Write out, without any change, the lines in the material below that run from the line with "Lemma val_table c" through the line with "by (exists (Z.to_nat (c - 97)); lia).", both included.

# # #

(* ===== verification/Hex.v ===== *)
(** * Hex: hexadecimal text (src/src/util/hex.rs)

    Text is the list of its bytes, as [str::as_bytes] gives it. *)
From S2P Require Import Prelude.
From Stdlib Require Ascii String.

(** The bytes of a string literal of the source. *)
Definition str (s : string) : bytes :=
  map (fun c => Z.of_nat (Ascii.nat_of_ascii c)) (String.list_ascii_of_string s).

Inductive HexError : Type := OddLength | BadLength | BadChar (c : Z).

Definition TABLE : bytes := str "0123456789abcdef".

Fixpoint encode (b : bytes) : bytes :=
  match b with
  | [] => []
  | x :: b =>
    TABLE !!! Z.to_nat (Z.shiftr x 4) :: TABLE !!! Z.to_nat (Z.land x 0x0f) :: encode b
  end.

Definition val (c : Z) : result HexError Z :=
  if (48 <=? c) && (c <=? 57) then Ok (c - 48)
  else if (97 <=? c) && (c <=? 102) then Ok (c - 97 + 10)
  else if (65 <=? c) && (c <=? 70) then Ok (c - 65 + 10)
  else Err (BadChar c).

(** The loop over [chunks_exact(2)]. *)
Fixpoint decode_pairs (s : bytes) : result HexError bytes :=
  match s with
  | a :: b :: s =>
    hi ← val a; lo ← val b; out ← decode_pairs s;
    Ok (Z.lor (wrap 8 (Z.shiftl hi 4)) lo :: out)
  | _ => Ok []
  end.

Definition decode (s : bytes) : result HexError bytes :=
  _ ← fail_if (negb (length s mod 2 =? 0)%nat) OddLength;
  decode_pairs s.

Definition decode_array (n : nat) (s : bytes) : result HexError bytes :=
  v ← decode s;
  if (length v =? n)%nat then Ok v else Err BadLength.

(** ASCII lower-casing of the hexadecimal letters. *)
Definition lower (c : Z) : Z := if (65 <=? c) && (c <=? 70) then c + 32 else c.

Lemma byte_split x : u8 x ->
  exists hi lo, 0 <= hi < 16 /\ 0 <= lo < 16 /\ x = hi * 16 + lo /\
    Z.shiftr x 4 = hi /\ Z.land x 0x0f = lo.
Proof.
  intros Hx. unfold uint in Hx. exists (x / 16), (x mod 16).
  change 0x0f with (Z.ones 4). rewrite Z.land_ones, Z.shiftr_div_pow2 by lia.
  pose proof (Z.div_mod x 16 ltac:(lia)). pose proof (Z.mod_pos_bound x 16 ltac:(lia)).
  repeat split; try lia. all: change (2 ^ 4) with 16; lia.
Qed.

Lemma table_val n : 0 <= n < 16 -> val (TABLE !!! Z.to_nat n) = Ok n.
Proof.
  intros Hn. rewrite <- (Z2Nat.id n) at 2 by lia.
  assert (Hk : (Z.to_nat n < 16)%nat) by lia. revert Hk.
  generalize (Z.to_nat n) as k. clear. intros k Hk.
  do 16 (destruct k as [|k]; [reflexivity|]). lia.
Qed.

Lemma val_table c n : val c = Ok n -> 0 <= n < 16 /\ TABLE !!! Z.to_nat n = lower c.
Proof.
  unfold val, lower. intros H.
  destruct (Z.leb_spec 48 c), (Z.leb_spec c 57), (Z.leb_spec 97 c), (Z.leb_spec c 102),
    (Z.leb_spec 65 c), (Z.leb_spec c 70); simplify_eq/=; try lia; (split; [lia|]).
  - assert (exists k, (k < 10)%nat /\ c = 48 + Z.of_nat k) as (k & Hk & ->)
      by (exists (Z.to_nat (c - 48)); lia).
    replace (Z.to_nat (48 + Z.of_nat k - 48)) with k by lia.
    do 10 (destruct k as [|k]; [done|]). lia.
  - assert (exists k, (k < 6)%nat /\ c = 97 + Z.of_nat k) as (k & Hk & ->)
      by (exists (Z.to_nat (c - 97)); lia).
    replace (Z.to_nat (97 + Z.of_nat k - 97 + 10)) with (10 + k)%nat by lia.
    do 6 (destruct k as [|k]; [done|]). lia.
  - assert (exists k, (k < 6)%nat /\ c = 65 + Z.of_nat k) as (k & Hk & ->)
      by (exists (Z.to_nat (c - 65)); lia).
    replace (Z.to_nat (65 + Z.of_nat k - 65 + 10)) with (10 + k)%nat by lia.
    do 6 (destruct k as [|k]; [done|]). lia.
Qed.

Lemma pair_byte hi lo : 0 <= hi < 16 -> 0 <= lo < 16 ->
  Z.lor (wrap 8 (Z.shiftl hi 4)) lo = hi * 16 + lo.
Proof.
  intros. rewrite wrap_small.
  - by rewrite lor_shiftl_add.
  - unfold uint. rewrite Z.shiftl_mul_pow2 by lia. lia.
Qed.

Lemma decode_pairs_encode b : bytes_ok b -> decode_pairs (encode b) = Ok b.
Proof.
  induction 1 as [|x b Hx Hb IH]; [done|]. cbn [encode decode_pairs].
  destruct (byte_split x Hx) as (hi & lo & Hhi & Hlo & -> & -> & ->).
  rewrite !table_val by done. simpl. rewrite IH. simpl. by rewrite pair_byte.
Qed.

Lemma encode_even b : (length (encode b) = 2 * length b)%nat.
Proof. induction b; simpl; lia. Qed.

Lemma encode_decode_pairs n : forall s b,
  (length s <= n)%nat -> (length s mod 2 = 0)%nat ->
  decode_pairs s = Ok b -> encode b = map lower s.
Proof.
  induction n as [|n IH]; intros [|x [|y s]] b Hn Hm; cbn [length] in Hn, Hm; try lia;
    try by intros [= <-]. cbn [decode_pairs].
  intros (hi & Hhi & H)%bind_Ok. apply bind_Ok in H as (lo & Hlo & H).
  apply bind_Ok in H as (out & Hout & [= <-]).
  apply val_table in Hhi as [Hhi Hx], Hlo as [Hlo Hy].
  rewrite pair_byte by done. cbn [encode map].
  destruct (byte_split (hi * 16 + lo)) as (hi' & lo' & ? & ? & ? & -> & ->);
    [unfold uint; lia|].
  assert (hi' = hi /\ lo' = lo) as [-> ->] by lia. rewrite Hx, Hy.
  rewrite (IH s out); [done|lia| |done].
  replace (S (S (length s))) with (length s + 1 * 2)%nat in Hm by lia.
  by rewrite Nat.Div0.mod_add in Hm.
Qed.

(** Hexadecimal text: decoding what [encode] wrote gives the bytes back,
    and decoding any text then encoding gives the same text in lower case, so
    each text denotes one byte string. *)
Theorem hex_roundtrip :
  (forall b, bytes_ok b -> decode (encode b) = Ok b) /\
  (forall s b, decode s = Ok b -> encode b = map lower s).
Proof.
  unfold decode. split.
  - intros b Hb. rewrite encode_even, Nat.mul_comm, Nat.Div0.mod_mul. simpl.
    by apply decode_pairs_encode.
  - intros s b (? & Hm%fail_if_Ok & H)%bind_Ok.
    apply negb_false_iff, Nat.eqb_eq in Hm. by eapply encode_decode_pairs.
Qed.

Lemma hex_roundtrip_witness :
  decode (encode [0; 0xab; 0xff]) = Ok [0; 0xab; 0xff] /\
  encode [0xab] = map lower (str "Ab").
Proof.
  split; [apply (proj1 hex_roundtrip)|apply (proj2 hex_roundtrip); reflexivity].
  repeat constructor; unfold uint; lia.
Defined.
Inductive Message : Type :=
  | MWarning (m : WarningMsg)
  | MInit (m : Init)
  | MError (m : ErrorMsg)
  | MPing (m : Ping)
  | MPong (m : Pong)
  | MOpenChannel (m : OpenChannel)
  | MAcceptChannel (m : AcceptChannel)
  | MFundingCreated (m : FundingCreated)
  | MFundingSigned (m : FundingSigned)
  | MChannelReady (m : ChannelReady)
  | MShutdown (m : Shutdown)
  | MClosingSigned (m : ClosingSigned)
  | MUpdateAddHtlc (m : UpdateAddHtlc)
  | MUpdateFulfillHtlc (m : UpdateFulfillHtlc)
  | MUpdateFailHtlc (m : UpdateFailHtlc)
  | MUpdateFailMalformedHtlc (m : UpdateFailMalformedHtlc)
  | MCommitmentSigned (m : CommitmentSigned)
  | MRevokeAndAck (m : RevokeAndAck)
  | MUpdateFee (m : UpdateFee)
  | MChannelReestablish (m : ChannelReestablish)
  | MAnnouncementSignatures (m : AnnouncementSignatures)
  | MChannelAnnouncement (m : ChannelAnnouncement)
  | MNodeAnnouncement (m : NodeAnnouncement)
  | MChannelUpdate (m : ChannelUpdate)
  | MGossipTimestampFilter (m : GossipTimestampFilter)
  | MUnknown (t : Z) (payload : bytes).

Definition basepoints_write (b : ChannelBasepoints) : bytes :=
  write_pubkey (bp_funding_pubkey b) ++
  write_pubkey (bp_revocation b) ++
  write_pubkey (bp_payment b) ++
  write_pubkey (bp_delayed_payment b) ++
  write_pubkey (bp_htlc b).

Definition basepoints_read : reader WireError ChannelBasepoints :=
  funding_pubkey ← read_pubkey;
  revocation ← read_pubkey;
  payment ← read_pubkey;
  delayed_payment ← read_pubkey;
  htlc ← read_pubkey;
  mret {| bp_funding_pubkey := funding_pubkey; bp_revocation := revocation;
          bp_payment := payment; bp_delayed_payment := delayed_payment; bp_htlc := htlc |}.

(** The two optional TLVs shared by [open_channel] and [accept_channel]. *)
Definition open_accept_write (shutdown ctype : option bytes) : bytes :=
  (match shutdown with Some s => write_record 0 s | None => [] end) ++
  (match ctype with Some t => write_record 1 t | None => [] end).

Definition open_channel_write (m : OpenChannel) : bytes :=
  write_bytes (oc_chain_hash m) ++
  write_bytes (oc_temporary_channel_id m) ++
  write_u64 (oc_funding_satoshis m) ++
  write_u64 (oc_push_msat m) ++
  write_u64 (oc_dust_limit_satoshis m) ++
  write_u64 (oc_max_htlc_value_in_flight_msat m) ++
  write_u64 (oc_channel_reserve_satoshis m) ++
  write_u64 (oc_htlc_minimum_msat m) ++
  write_u32 (oc_feerate_per_kw m) ++
  write_u16 (oc_to_self_delay m) ++
  write_u16 (oc_max_accepted_htlcs m) ++
  basepoints_write (oc_basepoints m) ++
  write_pubkey (oc_first_per_commitment_point m) ++
  write_u8 (oc_channel_flags m) ++
  open_accept_write (oc_upfront_shutdown_script m) (oc_channel_type m).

# # #

## Solved problem
Lemma val_table c n : val c = Ok n -> 0 <= n < 16 /\ TABLE !!! Z.to_nat n = lower c.
Proof.
  unfold val, lower. intros H.
  destruct (Z.leb_spec 48 c), (Z.leb_spec c 57), (Z.leb_spec 97 c), (Z.leb_spec c 102),
    (Z.leb_spec 65 c), (Z.leb_spec c 70); simplify_eq/=; try lia; (split; [lia|]).
  - assert (exists k, (k < 10)%nat /\ c = 48 + Z.of_nat k) as (k & Hk & ->)
      by (exists (Z.to_nat (c - 48)); lia).
    replace (Z.to_nat (48 + Z.of_nat k - 48)) with k by lia.
    do 10 (destruct k as [|k]; [done|]). lia.
  - assert (exists k, (k < 6)%nat /\ c = 97 + Z.of_nat k) as (k & Hk & ->)
      by (exists (Z.to_nat (c - 97)); lia).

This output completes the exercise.